Можно отметить и то, что ценностные выражения штрафов в “Правде Ярославичей” контрастней, нежели в “грамоте”, данной новгородцам Ярославом. В новгородской “грамоте” Ярослава стоимость челядина определялась в 12 гривен, а высший штраф в 40 гривен. В Приднепровье же, согласно “Правде Ярославичей”, холоп, как и смерд оценивались лишь в 5 гривен, тогда как княжеские слуги — в 80 гривен. И дело здесь не только в “развитии” феодальных отношений, но и в специфике разных территорий. “Пространная правда” даст лишь указание на распространение принципов, изложенных в “Правде Ярославичей”, на другие территории Руси, обозначит направление естественного складывания общественных отношений, но не изменит их сущности. А, скажем, обозначение “закупов” в позднейших списках “Русской правды” “наймитами” подчеркнет их реальное положение именно при феодальном значении “найма” как той или иной платы за ссуду.
И еще один важный момент для понимания социальных отношений в Древней Руси IX–XI вв. Речь идет о социальных конфликтах. В советской историографии 30—50 годов явно преувеличивался фактор “классовой борьбы”, и потому все социальные конфликты рассматривали как “антифеодальные”. П.П. Толочко и И.Я. Фроянов с достаточным основанием отмечают, что, во-первых, эти конфликты далеко не всегда носили “классовый” характер, а, во-вторых, “антифеодальными” они и не могли быть, поскольку в то время крестьянские или городские общины, отстаивая свои традиционные права, на феодальные основы не покушались. И борьба шла вокруг двух главных вопросов: или социальные низы отстаивали свои права на “старину”, или же стремились к установлению наиболее целесообразных отношений между “Землей” и “Властью”.
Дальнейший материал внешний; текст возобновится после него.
(** Claim C1, as the code has it.  In week 4, when every item of the plan
    is recorded and the plan marks at least one max test, the check
    returns true, sets the benchmark to the weight recorded for the last
    max test in plan order and leaves every other key but the two flags
    untouched; goal-achieved is set iff that weight is at least the goal,
    goal-missed iff it is strictly below, so exactly one of them is set;
    and evaluating the check again changes nothing more. *)
Theorem week4_check_sets_benchmark (plan : week_plan_t) (rs : records_t)
    (st : session_state) (info : initial_info_t) (day : string) (item : menu_item)
    (r : record)
    (Hinfo : initial_info st = Some info)
    (Hrec : week_recorded 4 plan rs = true)
    (Hlast : last_max_item plan = Some (day, item))
    (Hr : lookup_record 4 day (item_name item) rs = Some r) :
  let res := check_all_records_saved_for_week 4 plan rs st in
  let st' := res.2 in
  (exists msg, res.1 = Some (true, msg))
  /\ max_test_result st' = inject_Z (rec_weight r)
  /\ (goal_achieved_pending st' = true <-> goal_bp info <= rec_weight r)
  /\ (max_registered_not_achieved st' = true <-> rec_weight r < goal_bp info)
  /\ goal_achieved_pending st' = negb (max_registered_not_achieved st')
  /\ st' = set_max_registered_not_achieved (max_registered_not_achieved st')
            (set_goal_achieved_pending (goal_achieved_pending st')
              (set_max_test_result (max_test_result st') st))
  /\ check_all_records_saved_for_week 4 plan rs st' = res.
Proof.
  intros res st'.
  pose proof (check_week4_complete plan rs st info day item r Hinfo Hrec Hlast Hr)
    as Hres.
  assert (initial_info
            (set_max_registered_not_achieved (negb (goal_bp info <=? rec_weight r))
              (set_goal_achieved_pending (goal_bp info <=? rec_weight r)
                (set_max_test_result (inject_Z (rec_weight r)) st))) = Some info)
    as Hinfo' by exact Hinfo.
  pose proof (check_week4_complete plan rs _ info day item r Hinfo' Hrec Hlast Hr)
    as Hres'.
  subst st' res. rewrite Hres. simpl.
  split; [eauto |]. split; [reflexivity |].
  split; [apply Z.leb_le |].
  split; [rewrite negb_true_iff; apply Z.leb_gt |].
  split; [now rewrite negb_involutive |].
  split; [reflexivity |].
  rewrite Hres'. reflexivity.
Qed.
(** * Backtest replay and execution simulation of valuecell

    A shallow embedding of

    - [agents/common/trading/data/backtest.py]       ([BacktestDataSource]),
    - [agents/common/trading/data/stock_backtest.py] ([StockBacktestDataSource]),
    - [agents/common/trading/execution/stock_paper_trading.py]
      ([is_us_market_open], [StockPaperExecutionGateway]),
    - [agents/common/trading/_internal/runtime.py]
      ([StrategyRuntime.get_current_timestamp_ms], [create_strategy_runtime]),

    and the properties of the specification that concern them.

    Number model.  Python [int] is [Z].  Prices, quantities and fees are
    Python floats that come from outside (provider, planner,
    configuration); they are binary64 values, [PrimFloat.float], and the
    gateway's arithmetic and comparisons are the IEEE ones.  The progress
    percentage is computed from two integers; it is modelled by its exact
    rational value in [Q] (the float Python returns is that value up to
    rounding, and rounding to nearest keeps the order and the constants 0
    and 100).

    Outside world.  Provider replies, the Eastern wall clock and the live
    price lookup are inputs of the model (section variables). *)

From Stdlib Require Import ZArith QArith Qminmax Floats Lia Ascii String.
From stdpp Require Import base option list gmap strings sorting.
(** [deployer] is the account that the module loads when it is imported,
    [accounts.load("")]; the function reads it as a global. *)
Definition deploy_address_provider (w : World) (deployer : Account) : M unit :=
  id <- call ChainId (chain_id w) ;;
  print [PStr "Deploying Address Provider on ChainID"; PInt id] ;;
  answer <- call (Input prompt) (input w prompt) ;;
  if String.eqb answer "n" then ret tt else
  address_provider <-
    call (ProjectGet "AddressProvider") (project w "AddressProvider") ;;
  Deployer <- call (ProjectGet "Deployer") (project w "Deployer") ;;
  deployer_contract <-
    call (At Deployer factory_address) (at_ w Deployer factory_address) ;;
  let salt_string := "address provider"%string in
  let hash_object := SHA256.new in
  let hash_object := SHA256.update hash_object (encode_utf8 salt_string) in
  let hex_hash := SHA256.hexdigest hash_object in
  salt <-
    or_raise (int16 hex_hash)
      (ValueError
         ("invalid literal for int() with base 16: '" ++ hex_hash ++ "'")) ;;
  print [PStr ("Salt we are using " ++ str salt)] ;;
  wei <- call (Balance deployer) (balance w deployer) ;;
  quotient <- true_divide wei (10 ^ 18) ;;
  print [PStr "Init balance:"; quotient] ;;
  constructor <-
    call (EncodeInput address_provider constructor_argument)
         (encode_input w address_provider constructor_argument) ;;
  bytecode <-
    or_raise (HexBytes.of_str (deployment_bytecode address_provider))
             (HexBytes.error (deployment_bytecode address_provider)) ;;
  let deploy_bytecode := HexBytes.of_bytes (bytecode ++ constructor) in
  print [PStr "Deploying Address Provider..."] ;;
  tx <-
    call (Deploy deployer_contract deploy_bytecode salt deployer)
         (deploy w deployer_contract deploy_bytecode salt deployer) ;;
  event <-
    call (DecodeLogs tx deployer_contract "Deployed")
         (decode_logs w tx deployer_contract "Deployed") ;;
  e0 <- first event ;;
  let address := addr e0 in
  print [PStr rule] ;;
  print [PStr ("Deployed the address provider to " ++ address)] ;;
  print [PStr rule] ;;
  print [PStr ("Encoded Constructor to use for verifaction "
                 ++ slice_from 2 (HexBytes.to_hex constructor))].

Definition main (w : World) (deployer : Account) : M unit :=
  deploy_address_provider w deployer.

(** *** Observations on a run *)

Definition is_deploy (e : event) : bool :=
  match e with
  | Deploy _ _ _ _ => true
  | _ => false
  end.

(** How many times the factory's [deploy] was called. *)
Definition submissions (t : list event) : nat :=
  List.length (filter is_deploy t).

(** Whether the factory's [deploy] was called. *)
Definition submitted (t : list event) : bool := existsb is_deploy t.
Lemma int64_dates_inv df lower_date upper_date :
  int64_dates df lower_date upper_date = true ->
  forallb int64_bound (num_col df lower_date) = true
  /\ forallb int64_bound (num_col df upper_date) = true.
Proof. unfold int64_dates. now rewrite andb_true_iff. Qed.

(** C1, amended: on a table of dated records whose dates all fit a
    64-bit integer, with a numeric rate column, [year_freq_series]
    returns a series over the bin range, from [int] of the least lower
    date up to but excluding [int] of the greatest upper date, and its
    value at each year [Y] of that range is the sum, in table order from
    0, of the rates of the rows with both dates present and
    [int(lower_date) <= Y < int(upper_date)], where [int] truncates
    toward zero. *)
Theorem year_freq_series_sum rnd st data df lower_date upper_date dens
    name index_name :
  st !! data = Some df ->
  dated_table df lower_date upper_date = true ->
  int64_dates df lower_date upper_date = true ->
  is_num_col df dens = true ->
  exists st' s m M,
    year_freq_series rnd data lower_date upper_date dens name index_name st
    = (st', Ok s)
    /\ least m (num_col df lower_date)
    /\ greatest M (num_col df upper_date)
    /\ s_index s = range (Qtrunc m) (Qtrunc M)
    /\ forall Y, Qtrunc m <= Y < Qtrunc M ->
         s_at s Y
         = Some (rate_sum rnd Qtrunc Y (num_col df lower_date)
                   (num_col df upper_date) (num_col df dens)).
Proof.
  intros Hdata Hdt Hb Hd.
  destruct (dated_table_inv _ _ _ Hdt)
    as (Hwf & Hlo & Hhi & Yl & Yh & m & M & Hm & Lm & HM & LM).
  destruct (int64_dates_inv _ _ _ Hb) as [Bl Bh].
  eexists _, _, m, M. split; [|split; [exact Lm|split; [exact LM|split]]].
  - exact (year_freq_series_run rnd _ _ _ _ _ _ name index_name _ _ _ _ _
             Hdata Hwf Hlo Hhi (is_num_col_get _ _ Hd) Yl Yh Bl Bh Hm HM Lm LM).
  - apply s_index_tabulate.
  - intros Y HY. apply in_range in HY.
    exact (s_at_tabulate (fun Y => rate_sum rnd Qtrunc Y _ _ _) _ _ _ _ HY).
Qed.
В XI–XII вв. в Древней Руси установится так называемая феодальная раздробленность, которая, естественно, скажется и на характере самого феодализма. Именно в этот период “государственный” феодализм будет уступать “вотчинному”. С XI века феодалами станут и монастыри, и главные храмы (о пожалованиях Десятинной церкви имеются летописные записи, относящиеся, по всей вероятности, именно к ХI столетию). Но в этот период укрепляется и самоуправление “Земли”, а потому уровень феодальной эксплуатации будет умеряться сопротивлением общины. В то же время институт холопства будет пополняться в основном за счет добровольного перехода свободного населения в холопы, что чаще всего было следствием голодных лет или внешних вторжений, приводивших к разрушению традиционного хозяйства.